حَدَّثَنَا هَارُونُ بْنُ إِسْحَاقَ الْهَمْدَانِيُّ، قَالَ: حَدَّثَنَا عَبْدَةُ، عَنْ هِشَامِ بْنِ عُرْوَةَ، عَنْ أَبِيهِ، عَنْ عَائِشَةَ، قَالَتْ: مَا ضَرَبَ رَسُولُ اللهِ صلى الله عليه وسلم، بِيَدِهِ شَيْئًا قَطُّ، إِلا أَنْ يُجَاهِدَ فِي سَبِيلِ اللهِ، وَلا ضَرَبَ خَادِمًا َوِلا امْرَأَةً.
‘A’isha dijo (que Allah esté complacido con ella): “El Mensajero de Allah (Allah le bendiga y le conceda paz) nunca golpeó nada con su mano a menos que estuviera luchando por la causa de Allah [yihad], ni tampoco golpeó nunca a un sirviente o a una mujer.” (Ash-Shama’il Al-Muhammadiyah)
En lugar de señalar los defectos de la esposa, mencione sus virtudes
En todo ser humano hay muchas virtudes, junto con algunos defectos, porque aparte de los profetas y los ángeles que están libres de pecado, todos los demás son propensos a cometer errores. Cuando se producen errores en la interacción con los demás, resulta inevitable incluso para los maridos y las esposas. En una situación así, un marido entendido y una esposa sabia son aquellos que no sólo evitan cometer errores, sino que también dan prioridad a la bondad sobre los errores.

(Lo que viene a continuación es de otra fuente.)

(* ===== verification/Clock.v ===== *)
(** Ticks and timers: rt-thread/src/clock.c, timer.c and irq.c.

    RT_TIMER_SKIP_LIST_LEVEL is 1: [_timer_list[0]] is one list, kept in
    [timer_list]. Ticks are 32-bit and wrap around. *)
From S2P Require Export Object.
Local Open Scope Z_scope.

(** The functions that timers call, and thread cleanups. *)
Class Callbacks := {
  call_timeout : fn -> positive -> K unit;
  call_cleanup : fn -> tid -> K unit;
}.

(** ** clock.c, without [rt_tick_increase] *)
Definition rt_tick_get : K Z := gets rt_tick.
Definition rt_tick_set (tick : Z) : K unit := modify (fun s => s <| rt_tick := tick |>).

(** C division of [int]s rounds towards zero. *)
Definition rt_tick_from_millisecond (ms : Z) : Z :=
  if ms <? 0 then u32 RT_WAITING_FOREVER
  else let tick := u32 (RT_TICK_PER_SECOND * Z.quot ms 1000) in
       u32 (tick + Z.quot (RT_TICK_PER_SECOND * Z.rem ms 1000 + 999) 1000).

Definition rt_tick_get_millisecond : K Z :=
  t ← rt_tick_get; mret (u32 (t * (1000 / RT_TICK_PER_SECOND))).

(** ** irq.c *)
Definition rt_interrupt_enter : K unit :=
  modify (fun s => s <| interrupt_nest ::= (fun n => u8 (n + 1)) |>).
Definition rt_interrupt_leave : K unit :=
  modify (fun s => s <| interrupt_nest ::= (fun n => u8 (n - 1)) |>).
Definition rt_interrupt_get_nest : K Z := gets interrupt_nest.

(** ** timer.c *)

(** [_timer_remove] takes the timer out of whichever list it is in. *)
Definition timer_remove (tm : positive) : K unit :=
  modify (fun s => s <| timer_list ::= filter (fun x => x <> tm) |>
                     <| expired_list ::= filter (fun x => x <> tm) |>).

Definition timer_ref (tm : positive) : ref := (KTimer, tm).

Definition clear_activated (tm : positive) : K unit :=
  mod_obj (timer_ref tm) (fun o => o <| o_flag ::= (fun f => clear_bits f RT_TIMER_FLAG_ACTIVATED) |>).
Definition set_activated (tm : positive) : K unit :=
  mod_obj (timer_ref tm) (fun o => o <| o_flag ::= (fun f => Z.lor f RT_TIMER_FLAG_ACTIVATED) |>).

(** [rt_list_init] of the rows drops no link: the lists of the model keep the
    nodes that are reachable from their heads. *)
Definition timer_init (tm : positive) (timeout : fn) (parameter : positive) (time flag : Z) : K unit :=
  mod_obj (timer_ref tm) (fun o => o <| o_flag := flag |>);;
  clear_activated tm;;
  modify (fun s => s <| timers ::= <[tm := RtTimer timeout parameter time 0]> |>).

Definition timer_list_next_timeout : K Z :=
  l ← gets timer_list;
  match l with
  | [] => mret RT_TICK_MAX
  | tm :: _ => x ← get_timer tm; mret (timeout_tick x)
  end.
Definition rt_timer_next_timeout_tick : K Z := timer_list_next_timeout.

Definition rt_timer_detach (tm : positive) : K Z :=
  assert_type (timer_ref tm) RT_Object_Class_Timer;;
  assert_static (timer_ref tm);;
  timer_remove tm;;
  clear_activated tm;;
  rt_object_detach (timer_ref tm);;
  mret RT_EOK.

(** The search of [rt_timer_start]: the timers after which the new one, of
    timeout [tick], is inserted, and those before which it is. *)
Definition fires_later (t tick : Z) : bool :=
  negb (u32 (t - tick) =? 0) && (u32 (t - tick) <? RT_TICK_MAX / 2).
Fixpoint timer_split (ts : gmap positive rt_timer) (tick : Z) (l : list positive)
  : option (list positive * list positive) :=
  match l with
  | [] => Some ([], [])
  | tm :: l' =>
      x ← ts !! tm;
      if fires_later (timeout_tick x) tick then Some ([], l)
      else '(a, b) ← timer_split ts tick l'; Some (tm :: a, b)
  end.

Definition rt_timer_start (tm : positive) : K Z :=
  assert_type (timer_ref tm) RT_Object_Class_Timer;;
  timer_remove tm;;
  clear_activated tm;;
  x ← get_timer tm;
  rt_assert (tm_init_tick x <? RT_TICK_MAX / 2);;
  now ← rt_tick_get;
  let tick := u32 (now + tm_init_tick x) in
  mod_timer tm (fun x => x <| timeout_tick := tick |>);;
  s ← get;
  '(before, after) ← deref (timer_split (timers s) tick (timer_list s));
  modify (fun s => s <| random_nr ::= (fun n => u32 (n + 1)) |>);;
  modify (fun s => s <| timer_list := before ++ tm :: after |>);;
  set_activated tm;;
  mret RT_EOK.

Definition rt_timer_stop (tm : positive) : K Z :=
  assert_type (timer_ref tm) RT_Object_Class_Timer;;
  o ← get_obj (timer_ref tm);
  if negb (has_bits (o_flag o) RT_TIMER_FLAG_ACTIVATED) then mret (- RT_ERROR)
  else
    timer_remove tm;;
    clear_activated tm;;
    mret RT_EOK.

(** [rt_timer_control]: the value behind [arg], before and after the call. *)
Definition rt_timer_control (tm : positive) (cmd arg : Z) : K (Z * Z) :=
  assert_type (timer_ref tm) RT_Object_Class_Timer;;
  if cmd =? RT_TIMER_CTRL_GET_TIME then
    x ← get_timer tm; mret (RT_EOK, tm_init_tick x)
  else if cmd =? RT_TIMER_CTRL_SET_TIME then
    mod_timer tm (fun x => x <| tm_init_tick := u32 arg |>);; mret (RT_EOK, arg)
  else if cmd =? RT_TIMER_CTRL_SET_ONESHOT then
    mod_obj (timer_ref tm) (fun o => o <| o_flag ::= (fun f => clear_bits f RT_TIMER_FLAG_PERIODIC) |>);;
    mret (RT_EOK, arg)
  else if cmd =? RT_TIMER_CTRL_SET_PERIODIC then
    mod_obj (timer_ref tm) (fun o => o <| o_flag ::= (fun f => Z.lor f RT_TIMER_FLAG_PERIODIC) |>);;
    mret (RT_EOK, arg)
  else if cmd =? RT_TIMER_CTRL_GET_STATE then
    o ← get_obj (timer_ref tm);
    mret (RT_EOK, if has_bits (o_flag o) RT_TIMER_FLAG_ACTIVATED
                  then RT_TIMER_FLAG_ACTIVATED else RT_TIMER_FLAG_DEACTIVATED)
  else mret (RT_EOK, arg).

Definition rt_system_timer_init : K unit := modify (fun s => s <| timer_list := [] |>).

Section Timer.
Context `{!SignalOps, !Callbacks}.

Definition rt_timer_init (tm : positive) (name : list Z) (timeout : fn) (parameter : positive)
    (time flag : Z) : K unit :=
  rt_object_init (timer_ref tm) RT_Object_Class_Timer name;;
  timer_init tm timeout parameter time flag.

Definition rt_timer_create `{!HeapOps} (name : list Z) (timeout : fn) (parameter : positive)
    (time flag : Z) : K (option positive) :=
  p ← rt_object_allocate RT_Object_Class_Timer name;
  match p with
  | None => mret None
  | Some a =>
      let tm := app_timer (Z.to_pos a) in
      timer_init tm timeout parameter time flag;;
      mret (Some tm)
  end.

Definition rt_timer_delete `{!HeapOps} (tm : positive) : K Z :=
  assert_type (timer_ref tm) RT_Object_Class_Timer;;
  assert_dynamic (timer_ref tm);;
  timer_remove tm;;
  clear_activated tm;;
  rt_object_delete (timer_ref tm);;
  mret RT_EOK.

(** One round of the loop of [rt_timer_check] on the first timer. The local
    list [list] is [expired_list]. *)
Definition timer_expire (tm : positive) : K unit :=
  x ← get_timer tm;
  timer_remove tm;;
  o ← get_obj (timer_ref tm);
  when (negb (has_bits (o_flag o) RT_TIMER_FLAG_PERIODIC)) (clear_activated tm);;
  modify (fun s => s <| expired_list ::= (fun l => tm :: l) |>);;
  call_timeout (timeout_func x) (parameter x);;
  e ← gets expired_list;
  if bool_decide (e = []) then mret tt
  else
    modify (fun s => s <| timer_list ::= filter (fun x => x <> tm) |>
                       <| expired_list ::= filter (fun x => x <> tm) |>);;
    o ← get_obj (timer_ref tm);
    if has_bits (o_flag o) RT_TIMER_FLAG_PERIODIC && has_bits (o_flag o) RT_TIMER_FLAG_ACTIVATED
    then clear_activated tm;; rt_timer_start tm;; mret tt
    else mret tt.

(** [current_tick] is read before the loop and after each timeout function;
    it is an argument of the loop. [fuel] bounds the rounds; at 0 the model
    stops as a fault. *)
Fixpoint timer_check_loop (fuel : nat) (current_tick : Z) : K unit :=
  l ← gets timer_list;
  match l with
  | [] => mret tt
  | tm :: _ =>
      x ← get_timer tm;
      if u32 (current_tick - timeout_tick x) <? RT_TICK_MAX / 2 then
        match fuel with
        | O => fault
        | S fuel =>
            timer_expire tm;;
            current_tick ← rt_tick_get;
            timer_check_loop fuel current_tick
        end
      else mret tt
  end.

Definition rt_timer_check (fuel : nat) : K unit :=
  modify (fun s => s <| expired_list := [] |>);;
  current_tick ← rt_tick_get;
  timer_check_loop fuel current_tick.

(** [rt_tick_increase], called by the tick interrupt. *)
Definition rt_tick_increase (fuel : nat) : K unit :=
  modify (fun s => s <| rt_tick ::= (fun t => u32 (t + 1)) |>);;
  me ← self;
  mod_thread me (fun th => th <| remaining_tick ::= (fun n => u32 (n - 1)) |>);;
  th ← get_thread me;
  when (0 <? tick_count th)
    (mod_thread me (fun th => th <| tick_count ::= (fun n => u16 (n - 1)) |>));;
  th ← get_thread me;
  when (remaining_tick th =? 0)
    (mod_thread me (fun th => th <| remaining_tick := init_tick th |>
                                <| stat ::= (fun x => Z.lor x RT_THREAD_STAT_YIELD) |>);;
     rt_schedule);;
  rt_timer_check fuel.
End Timer.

Así, se narra de Abu Huraira (رضي الله عنه) que el Mensajero de Alá (ﷺ) dijo:
وَعَنْهُ قَالَ: قَالَ رَسُولُ اللَّهِ صَلَّى اللَّهُ عَلَيْهِ وَسَلَّمَ: “لَا يَفْرَكْ مُؤْمِنٌ مُؤْمِنَةً إِنْ كَرِهَ مِنْهَا خُلُقًا رَضِيَ مِنْهَا آخَرَ” . رَوَاهُ مُسلم
Informó que el Mensajero de Dios dijo: “Un creyente no debe odiar a una mujer creyente; si le desagrada una de sus características, se complacerá con otra.”